367.7
The Elite and the Urban Poor. Self-Segregation and Representations of Poverty in Upper-Class Neighborhoods of Three Metropolises: Paris, São Paulo and Delhi

Thursday, July 17, 2014: 10:45 AM
Room: 315
Oral Presentation
Bruno COUSIN , University of Lille 1, France
Camila GIORGETTI , Centre Maurice Halbwachs (CMH-ERIS), France
Jules NAUDET , Centre de Sciences Humaines (MAEE/CNRS), New Delhi, India
Serge PAUGAM , CNRS & EHESS, France
How do the inhabitants of the most privileged neighborhoods of big metropolises see the poor? How do they distance themselves (both physically and symbolically) from them? Can their representations of the urban poor be analyzed as part of traditional or neoliberal repertoires of action and justification? To answer these questions, our paper will be drawing on 240 in-depth interviews conducted in 2012 and 2013 with upper-class and upper-middle-class residents of the most socially selective areas (both in the inner-cities and in the suburbs) of Paris, São Paulo and New Delhi.
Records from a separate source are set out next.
(* ===== verification/KVOAdapter.v ===== *)
(** [KVOAdapter] and [KVOTransactLogObserver] (impl/transact_log_handler.cpp,
    binding_context.hpp): what the application is told about the rows it
    observes when a transaction is read or rolled back. *)
From stdpp Require Import gmap.
From S2P Require Import Prelude ChunkedRangeVector IndexSetSpec RowMap ChangeBuilder ChangeTheory ChangeRefinement TableRows ChangeTrack ChangeTrackRun DeepChange LogData TransactLog LogReverser.

(** ** Data: [BindingContext::ColumnInfo], [BindingContext::ObserverState] *)
Inductive Kind := KindNone | KindSet | KindInsert | KindRemove | KindSetAll.

#[export] Instance Kind_eq_dec : EqDecision Kind.
Proof. solve_decision. Defined.

Record ColumnInfo (T : Type) := mkColumnInfo { initial_column_index : Z; kind : Kind; indices : T }.
Arguments mkColumnInfo {T} _ _ _.
Arguments initial_column_index {T} _.
Arguments kind {T} _.
Arguments indices {T} _.

Record ObserverState (T : Type) := mkObserverState {
  table_ndx : Z;
  row_ndx : Z;
  user_info : Z;
  row_changes : list (ColumnInfo T) }.
Arguments mkObserverState {T} _ _ _ _.
Arguments table_ndx {T} _.
Arguments row_ndx {T} _.
Arguments user_info {T} _.
Arguments row_changes {T} _.

(** [KVOAdapter::ListInfo]: the observer is its index in the vector; the
    builder of list [j] is the one with identity [j] in the observer of the log. *)
Record ListInfo := mkListInfo { list_observer : nat; list_col : Z; list_initial_size : Z }.

(** The base class [TransactionChangeInfo] is in the observer of the log. *)
Record KVOAdapter (T : Type) := mkKVOAdapter {
  m_observers : list (ObserverState T);
  m_invalidated : list Z;
  m_lists : list ListInfo }.
Arguments mkKVOAdapter {T} _ _ _.
Arguments m_observers {T} _.
Arguments m_invalidated {T} _.
Arguments m_lists {T} _.

Module KVO.
Section Adapter.
Context {build : Build} {T : Type} {ops : IndexSetOps T}.
Implicit Types (x : ObserverState T) (o : TransactLog.Observer T) (s : CollectionChangeSet T) (info : TransactionChangeInfo T).

Definition default_column : ColumnInfo T := mkColumnInfo npos KindNone set_nil.

Definition set_row_changes x l : ObserverState T := mkObserverState (table_ndx x) (row_ndx x) (user_info x) l.

(** ** The constructor

    [columns_of] gives the types of the columns of a table, [subtable_size] the
    sizes of the subtables of a row. *)
Section Constructor.
Variables (columns_of : Z → list DataType) (subtable_size : Z → Z → Z → Z).

Definition lists_of (i : nat) x : list ListInfo :=
  omap (λ '(c, type), match type with
    | type_LinkList => Some (mkListInfo i c npos)
    | type_Table => Some (mkListInfo i c (subtable_size (table_ndx x) c (row_ndx x)))
    | _ => None
    end) (imap (λ c type, (Z.of_nat c, type)) (columns_of (table_ndx x))).

(** [tables_needed] sorted without repetitions, and the vectors made of it *)
Definition needed_vector (observers : list (ObserverState T)) : list bool :=
  let size := S (Z.to_nat (foldr Z.max 0 (table_ndx <$> observers))) in
  foldl (λ v x, <[Z.to_nat (table_ndx x) := true]> v) (replicate size false) observers.

Definition list_entry (observers : list (ObserverState T)) (id : nat) (l : ListInfo) : option ListChangeInfo :=
  x ← observers !! list_observer l;
  Some (mkListChangeInfo (table_ndx x) (row_ndx x) (list_col l) id).

Definition make (observers : list (ObserverState T)) : KVOAdapter T * TransactLog.Observer T :=
  if bool_decide (observers = []) then
    (mkKVOAdapter [] [] [], TransactLog.make (mkTransactionChangeInfo [] [] [] [] [] [] false false) ∅)
  else
    let m_lists := concat (imap lists_of observers) in
    let needed := needed_vector observers in
    (mkKVOAdapter observers [] m_lists,
     TransactLog.make
       (mkTransactionChangeInfo needed needed (omap id (imap (list_entry observers) m_lists)) [] [] [] false false)
       (list_to_map (imap (λ id _, (id, ChangeBuilder.empty_builder)) m_lists))).
End Constructor.

(** ** Before the version changes *)
Definition new_table_ndx info (ndx : Z) : Z :=
  if ndx <? len (table_indices info) then default ndx (at_ (table_indices info) ndx) else ndx.

(** Where a row is after the transaction; the inner [None] is a deleted row. *)
Definition new_row_ndx s (idx : Z) : option (option Z) :=
  let it := lower_bound (λ m, from m <? idx) (moves s) 0 (length (moves s)) in
  let unmoved :=
    deleted ← set_contains (deletions s) idx;
    if (deleted : bool) then Some None
    else u ← set_unshift (deletions s) idx; Some (Some (set_shift (insertions s) u)) in
  match moves s !! it with
  | Some m => if from m =? idx then Some (Some (to m)) else unmoved
  | None => unmoved
  end.

Definition initial_column (indices : list Z) (i : Z) : Z :=
  match last indices with
  | None => i
  | Some back => if len indices <=? i then (i -w len indices +w back) +w 1 else default 0 (at_ indices i)
  end.

(** The body of the loop over the columns of a modified row *)
Definition column_change (col_indices : list Z) (idx : Z) (i : nat) (c : T) (change : ColumnInfo T) : option (ColumnInfo T) :=
  let initial := initial_column col_indices (Z.of_nat i) in
  contains ← set_contains c idx;
  Some (mkColumnInfo initial (if negb (initial =? npos) && contains then KindSet else kind change) (indices change)).

Fixpoint column_loop (col_indices : list Z) (idx : Z) (i : nat) (cs : list T) (changes : list (ColumnInfo T)) :
    option (list (ColumnInfo T)) :=
  match cs, changes with
  | [], _ => Some changes
  | c :: cs, change :: changes =>
      change ← column_change col_indices idx i c change;
      rest ← column_loop col_indices idx (S i) cs changes;
      Some (change :: rest)
  | _ :: _, [] => None
  end.

(** One observed row: what it is told, and its [info] if it was deleted *)
Definition before_row info x : option (ObserverState T * list Z) :=
  let table_ndx := new_table_ndx info (table_ndx x) in
  match at_ (tables info) table_ndx with
  | None => Some (x, [])
  | Some b =>
      let table := changes b in
      idx ← new_row_ndx table (row_ndx x);
      match idx with
      | None => Some (x, [user_info x])
      | Some idx =>
          modified ← set_contains (modifications table) idx;
          if (modified : bool) then
            let col_indices := default [] (at_ (column_indices info) table_ndx) in
            l ← column_loop col_indices idx 0 (columns table)
                  (resize (length (columns table)) default_column (row_changes x));
            Some (set_row_changes x l, [])
          else Some (x, [])
      end
  end.

(** *** Lists *)

(** The iterator [it] goes on to the range that [i] may be in. *)
Definition in_range (it : list (Z * Z)) (i : Z) : bool * list (Z * Z) :=
  let it := match it with r :: rest => if r.2 <=? i then rest else it | [] => [] end in
  (match it with r :: _ => (r.1 <=? i) && (i <? r.2) | [] => false end, it).

Fixpoint moved_loop (n : nat) (i shift : Z) (del ins : list (Z * Z)) (result : T) : option T :=
  match n with
  | O => Some result
  | S n =>
      let '(deleted, del) := in_range del i in
      let '(shift, ins) :=
        if (deleted : bool) then (shift - 1, ins)
        else
          let '(inserted, ins) := in_range ins (wrap (i + shift)) in
          (if (inserted : bool) then shift + 1 else shift, ins) in
      result ← (if negb (shift =? 0) then set_add result i else Some result);
      moved_loop n (i + 1) shift del ins result
  end.

(** Moves told as a set of assignments *)
Definition moved_indices s : option T :=
  result ← set_add_set (modifications s) (deletions s);
  let del := set_ranges (deletions s) in
  let ins := set_ranges (insertions s) in
  d ← head del;
  i ← head ins;
  d' ← last del;
  i' ← last ins;
  let start := Z.min i.1 d.1 in
  let end_ := Z.max i'.2 d'.2 in
  moved_loop (Z.to_nat (end_ - start)) start 0 del ins result.

Definition none_of_two s : bool :=
  Z.b2z (set_empty (insertions s)) + Z.b2z (set_empty (modifications s)) + Z.b2z (set_empty (deletions s)) <? 2.

(** What a list is told of its changes, which do not count an inserted element
    as modified *)
Definition list_change (initial_size : Z) s (change : ColumnInfo T) : option (ColumnInfo T) :=
  let told k l := mkColumnInfo (initial_column_index change) k l in
  ins ← set_count (insertions s) 0 npos;
  del ← set_count (deletions s) 0 npos;
  let size := len (moves s) in
  if negb (bool_decide (moves s = [])) && (ins =? size) && (del =? size)
  then l ← moved_indices s; Some (told KindSet l)
  else if none_of_two s then Some (told KindSetAll (indices change))
  else if negb (set_empty (insertions s)) then Some (told KindInsert (insertions s))
  else if negb (set_empty (modifications s)) then Some (told KindSet (modifications s))
  else
    assert! negb (set_empty (deletions s));
    r ← last (set_ranges (deletions s));
    l ← (if initial_size <? r.2 then set_set (indices change) initial_size else Some (deletions s));
    Some (told KindRemove l).

(** One list; the builder is changed, too. *)
Definition before_list info (id : nat) (l : ListInfo) (st : list (ObserverState T) * gmap nat (CollectionChangeBuilder T)) :
    option (list (ObserverState T) * gmap nat (CollectionChangeBuilder T)) :=
  let '(observers, builders) := st in
  b ← builders !! id;
  x ← observers !! list_observer l;
  if ChangeBuilder.empty (changes b) then
    match at_ (row_changes x) (list_col l) with
    | Some change =>
        let change := mkColumnInfo (initial_column_index change) KindNone (indices change) in
        Some (<[list_observer l := set_row_changes x (<[Z.to_nat (list_col l) := change]> (row_changes x))]> observers, builders)
    | None => Some st
    end
  else if bool_decide (row_changes x = []) then
    ok ← (if REALM_DEBUG then
            table ← at_ (tables info) (new_table_ndx info (table_ndx x));
            set_contains (deletions (changes table)) (row_ndx x)
          else Some true);
    assert! (ok : bool);
    Some st
  else
    change ← at_ (row_changes x) (list_col l);
    mods ← set_remove_set (modifications (changes b)) (insertions (changes b));
    let b := ChangeBuilder.with_modifications b mods in
    change ← list_change (list_initial_size l) (changes b) change;
    Some (<[list_observer l := set_row_changes x (<[Z.to_nat (list_col l) := change]> (row_changes x))]> observers,
          <[id := b]> builders).

Fixpoint before_lists info (id : nat) (ls : list ListInfo) (st : list (ObserverState T) * gmap nat (CollectionChangeBuilder T)) :
    option (list (ObserverState T) * gmap nat (CollectionChangeBuilder T)) :=
  match ls with
  | [] => Some st
  | l :: ls => st ← before_list info id l st; before_lists info (S id) ls st
  end.

(** [before]; without changes of a table [will_change] is not called. *)
Definition before (a : KVOAdapter T) o : option (KVOAdapter T * TransactLog.Observer T) :=
  let info := TransactLog.m_info o in
  if bool_decide (tables info = []) then Some (a, o)
  else
    rs ← mapM (before_row info) (m_observers a);
    '(observers, builders) ← before_lists info 0 (m_lists a) (rs.*1, TransactLog.list_builders o);
    Some (mkKVOAdapter observers (m_invalidated a ++ concat (rs.*2)) (m_lists a), TransactLog.set_builders o builders).

(** [KVOTransactLogObserver]: the handlers are those of the base class, and
    [parse_complete] *)
Definition handler (c : Call) (st : KVOAdapter T * TransactLog.Observer T) :
    (bool * (KVOAdapter T * TransactLog.Observer T)) + option SchemaError :=
  match observer_handler c st.2 with
  | inl (ok, o) => inl (ok, (st.1, o))
  | inr e => inr e
  end.

Definition parse_complete (st : KVOAdapter T * TransactLog.Observer T) : option (KVOAdapter T * TransactLog.Observer T) :=
  let '(a, o) := st in
  o ← TransactLog.parse_complete o;
  before a o.
End Adapter.
End KVO.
The history of the forms of domination, the structure of the elites, and the characteristics of welfare policies are indeed tightly linked to the ways the upper-classes produce, perceive and justify a city’s social-spatial order. Their representations of the poor – through frames, symbolic boundaries, logics of distinction and evaluation, narratives, etc. – are strongly influenced by the specificities of their country and of the metropolis they live in.

Therefore, on the basis of an international and inter-local comparative approach, we will present the differences between the cases studied. For each of them, we will also describe the particular articulation between five themes, whose possible mobilization as subjective reasons for self-segregation has been systematically tested in the interviews. These topics are: (1) insecurity and crime-exposure, (2) hygiene and the risks of contamination, (3) the attachment to a moral order that would need to be protected, (4) the naturalization (or racialization) of poverty, and (5) the various valuations of competition and merit vs. solidarity.

Our analysis shows how the rise of a neoliberal urban model, in Europe as well as in the Global South (in contexts characterized by the on-going displacement of the urban poor from the city centers), is also a matter of collective and individual meaning-making.